------ DATA FOR THE TASK
Lemma parallel_estimation_relevant_cases_witness :
  _parallel_estimation sample_fit sample_data sample_cases None (-1) false
  = _parallel_estimation sample_fit sample_data
      (<[VStr "W" := [VTuple [VStr "m3"; VObj 3]]]> sample_cases)
      None (-1) false.
Proof.
  apply parallel_estimation_relevant_cases.
  intros tup key Hin Hkey.
  apply elem_of_cons in Hin as [->|Hin].
  { injection Hkey as <-. reflexivity. }
  apply elem_of_cons in Hin as [->|Hin].
  { injection Hkey as <-. reflexivity. }
  by apply not_elem_of_nil in Hin.
Defined.

(** ** Further properties of the fit orchestrator *)

Section fit_loop_more.
Implicit Types (out : list value) (fitted : gmap value (list value)).

Lemma fit_estimators_loop_Ok_iff out fitted :
  is_Ok (fit_estimators_loop out fitted) ↔ Forall fit_result out.
Proof.
  split; [|apply fit_estimators_loop_total].
  revert fitted. induction out as [|r out IH]; intros fitted [m Hloop];
    [constructor|].
  pose proof (fit_estimators_loop_Ok_inv _ _ _ _ Hloop)
    as (c & name & est & Hr & Hhash).
  constructor; [by exists c, name, est|].
  destruct (decide (name = VNone)) as [->|Hname].
  - rewrite (fit_estimators_loop_drop _ _ _ _ _ Hr) in Hloop.
    apply (IH fitted). by exists m.
  - rewrite (fit_estimators_loop_keep _ _ _ _ _ _ Hr Hname (Hhash Hname))
      in Hloop.
    eapply IH. by exists m.
Qed.

(** The dictionary is asked only for keys the loop has just made sure of:
    the loop raises no [KeyError]. *)
Lemma fit_estimators_loop_Err out fitted e :
  fit_estimators_loop out fitted = Err e → e = TypeError ∨ e = ValueError.
Proof.
  revert fitted. induction out as [|r out IH]; intros fitted; [done|]. simpl.
  destruct (iter_value r) as [items|e'] eqn:Hiter; simpl.
  2: { intros [= <-]. left. by eapply iter_value_Err. }
  destruct (unpack3 items) as [[[c name] est]|e'] eqn:Hitems; simpl.
  2: { intros [= <-]. right. unfold unpack3 in Hitems.
       repeat case_match; congruence. }
  case_decide as Hname; [|apply IH].
  unfold dict_contains, dict_getitem.
  destruct (hashable c); simpl; [|intros [= <-]; by left].
  destruct (fitted !! c) as [l|] eqn:Hl; simpl.
  - rewrite Hl; simpl. apply IH.
  - rewrite lookup_insert_eq; simpl. apply IH.
Qed.

Lemma fit_estimators_loop_app out1 out2 fitted :
  fit_estimators_loop (out1 ++ out2) fitted
  = fit_estimators_loop out1 fitted ≫= fit_estimators_loop out2.
Proof.
  revert fitted. induction out1 as [|r out1 IH]; intros fitted; [done|]. simpl.
  destruct (iter_value r) as [items|]; simpl; [|done].
  destruct (unpack3 items) as [[[c name] est]|]; simpl; [|done].
  case_decide; [|apply IH].
  destruct (dict_contains fitted c) as [present|]; simpl; [|done].
  destruct (dict_getitem _ c) as [l|]; simpl; [|done]. apply IH.
Qed.

Lemma entry_count_insert fitted c entry :
  entry_count (<[c := default [] (fitted !! c) ++ [entry]]> fitted)
  = S (entry_count fitted).
Proof.
  unfold entry_count. destruct (fitted !! c) as [l|] eqn:Hl; simpl.
  - rewrite <- insert_delete_eq.
    rewrite map_fold_insert_L; [|intros; lia|apply lookup_delete_eq].
    rewrite (map_fold_delete_L _ _ c l fitted); [|intros; lia|done].
    rewrite length_app. simpl. lia.
  - rewrite map_fold_insert_L; [done|intros; lia|done].
Qed.

Lemma fit_estimators_loop_entry_count out fitted fitted' :
  fit_estimators_loop out fitted = Ok fitted' →
  entry_count fitted'
  = entry_count fitted + length (filter named_result out).
Proof.
  revert fitted. induction out as [|r out IH]; intros fitted Hloop.
  - injection Hloop as <-. simpl. lia.
  - destruct (fit_estimators_loop_Ok_inv _ _ _ _ Hloop)
      as (c & name & est & Hr & Hhash).
    destruct (decide (name = VNone)) as [->|Hname].
    + rewrite (fit_estimators_loop_drop _ _ _ _ _ Hr) in Hloop.
      rewrite filter_cons_False; [by apply IH|].
      intros (c' & name' & est' & Hr' & Hname'). rewrite Hr in Hr'.
      by injection Hr' as _ <- _.
    + rewrite (fit_estimators_loop_keep _ _ _ _ _ _ Hr Hname (Hhash Hname))
        in Hloop.
      rewrite filter_cons_True by (by exists c, name, est).
      rewrite (IH _ Hloop), entry_count_insert. simpl. lia.
Qed.

Lemma fit_estimators_loop_all_failed out fitted :
  Forall (λ r, ∃ case est, iter_value r ≫= unpack3 = Ok (case, VNone, est)) out →
  fit_estimators_loop out fitted = Ok fitted.
Proof.
  induction 1 as [|r out (c & est & Hr) _ IH]; [done|].
  by rewrite (fit_estimators_loop_drop _ _ _ _ _ Hr).
Qed.
End fit_loop_more.

(** X11. [fit_estimators] returns exactly when the dispatch returns and
    every result unpacks into three items, the case of a result with a name
    being hashable; the case of a result without a name is never looked
    at. *)
Theorem fit_estimators_returns_iff
    (_fit_estimator : value → res value) (data : list value) (y : value)
    (estimator_cases : gmap value (list value)) (n_jobs : Z) (verbose : bool) :
  is_Ok (fit_estimators _fit_estimator data y estimator_cases n_jobs verbose)
  ↔ ∃ out,
      _parallel_estimation _fit_estimator data estimator_cases (Some [y])
        n_jobs verbose = Ok out
      ∧ Forall fit_result out.
Proof.
  unfold fit_estimators. split.
  - intros [fitted (out & Hout & Hloop)%res_bind_Ok]. exists out.
    split; [done|]. rewrite lift_res in Hloop.
    apply (fit_estimators_loop_Ok_iff out ∅). by exists fitted.
  - intros (out & -> & Hout). simpl. rewrite lift_res.
    by apply fit_estimators_loop_Ok_iff.
Qed.

(** X12. Whatever [fit_estimators] raises is raised by the dispatch, or is
    the [TypeError] or [ValueError] of a result that cannot be unpacked or
    filed: its own dictionary never raises [KeyError], every case being
    entered before it is read. *)
Theorem fit_estimators_raises
    (_fit_estimator : value → res value) (data : list value) (y : value)
    (estimator_cases : gmap value (list value)) (n_jobs : Z) (verbose : bool)
    (e : exn) :
  fit_estimators _fit_estimator data y estimator_cases n_jobs verbose = Err e →
  _parallel_estimation _fit_estimator data estimator_cases (Some [y])
    n_jobs verbose = Err e
  ∨ (is_Ok (_parallel_estimation _fit_estimator data estimator_cases
              (Some [y]) n_jobs verbose)
     ∧ (e = TypeError ∨ e = ValueError)).
Proof.
  unfold fit_estimators.
  intros [Hd|(out & Hout & Hloop)]%res_bind_Err; [by left|]. right.
  split; [by exists out|]. rewrite lift_res in Hloop.
  by eapply fit_estimators_loop_Err.
Qed.

Lemma fit_estimators_raises_witness :
  _parallel_estimation (λ _, Ok (VTuple [VList []; VStr "m1"; VObj 1]))
    sample_data sample_cases (Some [VObj 9]) (-1) false = Err TypeError
  ∨ (is_Ok (_parallel_estimation
              (λ _, Ok (VTuple [VList []; VStr "m1"; VObj 1]))
              sample_data sample_cases (Some [VObj 9]) (-1) false)
     ∧ (TypeError = TypeError ∨ TypeError = ValueError)).
Proof.
  apply (fit_estimators_raises _ sample_data (VObj 9) sample_cases (-1) false).
  reflexivity.
Defined.

(** X13. When the dispatch returns and a result is the first that cannot
    be filed, [fit_estimators] raises on it: [TypeError] when it cannot be
    iterated, [ValueError] when it does not unpack into three items,
    [TypeError] when it has a name and a case that cannot be hashed. *)
Theorem fit_estimators_first_bad_result
    (_fit_estimator : value → res value) (data : list value) (y : value)
    (estimator_cases : gmap value (list value)) (n_jobs : Z) (verbose : bool)
    (before after : list value) (r : value) :
  _parallel_estimation _fit_estimator data estimator_cases (Some [y])
    n_jobs verbose = Ok (before ++ r :: after) →
  Forall fit_result before →
  (¬ iterable r →
   fit_estimators _fit_estimator data y estimator_cases n_jobs verbose
   = Err TypeError)
  ∧ (∀ items, iter_value r = Ok items → length items ≠ 3 →
     fit_estimators _fit_estimator data y estimator_cases n_jobs verbose
     = Err ValueError)
  ∧ (∀ case est_name est,
       iter_value r = Ok [case; est_name; est] →
       est_name ≠ VNone → hashable case = false →
       fit_estimators _fit_estimator data y estimator_cases n_jobs verbose
       = Err TypeError).
Proof.
  intros Hout Hbefore. unfold fit_estimators. rewrite Hout; simpl.
  rewrite lift_res, fit_estimators_loop_app.
  destruct (fit_estimators_loop_total before ∅ Hbefore) as [fitted ->].
  simpl. split_and!.
  - intros Hiter. destruct (iter_value r) as [items|e] eqn:Hr; simpl.
    + destruct Hiter. by exists items.
    + by rewrite (iter_value_Err _ _ Hr).
  - intros items -> Hlen. simpl.
    by destruct items as [|a [|b [|c [|d items]]]].
  - intros c name est -> Hname Hhash. simpl.
    rewrite decide_True by done. unfold dict_contains. by rewrite Hhash.
Qed.

Lemma fit_estimators_first_bad_result_witness :
  (¬ iterable (VTuple [VStr "Y"; VStr "m1"]) →
   fit_estimators
     (λ arg, match arg with
             | VTuple [_; VTuple [_; VStr "Y"]; _] =>
                 Ok (VTuple [VStr "Y"; VStr "m1"])
             | _ => sample_fit arg
             end)
     sample_data (VObj 9) sample_cases (-1) false = Err TypeError)
  ∧ (∀ items, iter_value (VTuple [VStr "Y"; VStr "m1"]) = Ok items →
     length items ≠ 3 →
     fit_estimators
       (λ arg, match arg with
               | VTuple [_; VTuple [_; VStr "Y"]; _] =>
                   Ok (VTuple [VStr "Y"; VStr "m1"])
               | _ => sample_fit arg
               end)
       sample_data (VObj 9) sample_cases (-1) false = Err ValueError)
  ∧ (∀ case est_name est,
       iter_value (VTuple [VStr "Y"; VStr "m1"]) = Ok [case; est_name; est] →
       est_name ≠ VNone → hashable case = false →
       fit_estimators
         (λ arg, match arg with
                 | VTuple [_; VTuple [_; VStr "Y"]; _] =>
                     Ok (VTuple [VStr "Y"; VStr "m1"])
                 | _ => sample_fit arg
                 end)
         sample_data (VObj 9) sample_cases (-1) false = Err TypeError).
Proof.
  apply (fit_estimators_first_bad_result _ sample_data (VObj 9) sample_cases
           (-1) false [VTuple [VStr "X"; VStr "m1"; VObj 101]]
           [VTuple [VStr "Y"; VStr "m1"]] (VTuple [VStr "Y"; VStr "m1"])).
  - reflexivity.
  - repeat constructor. eexists _, _, _. split; [reflexivity|]. reflexivity.
Defined.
------------
> [EXERCISE BRIEF]:
Write out, exactly and with nothing else, the lines of the listing above from its first line through the line with "Section fit_loop_more.".

> [TASK ANSWER]:
Lemma parallel_estimation_relevant_cases_witness :
  _parallel_estimation sample_fit sample_data sample_cases None (-1) false
  = _parallel_estimation sample_fit sample_data
      (<[VStr "W" := [VTuple [VStr "m3"; VObj 3]]]> sample_cases)
      None (-1) false.
Proof.
  apply parallel_estimation_relevant_cases.
  intros tup key Hin Hkey.
  apply elem_of_cons in Hin as [->|Hin].
  { injection Hkey as <-. reflexivity. }
  apply elem_of_cons in Hin as [->|Hin].
  { injection Hkey as <-. reflexivity. }
  by apply not_elem_of_nil in Hin.
Defined.

(** ** Further properties of the fit orchestrator *)

Section fit_loop_more.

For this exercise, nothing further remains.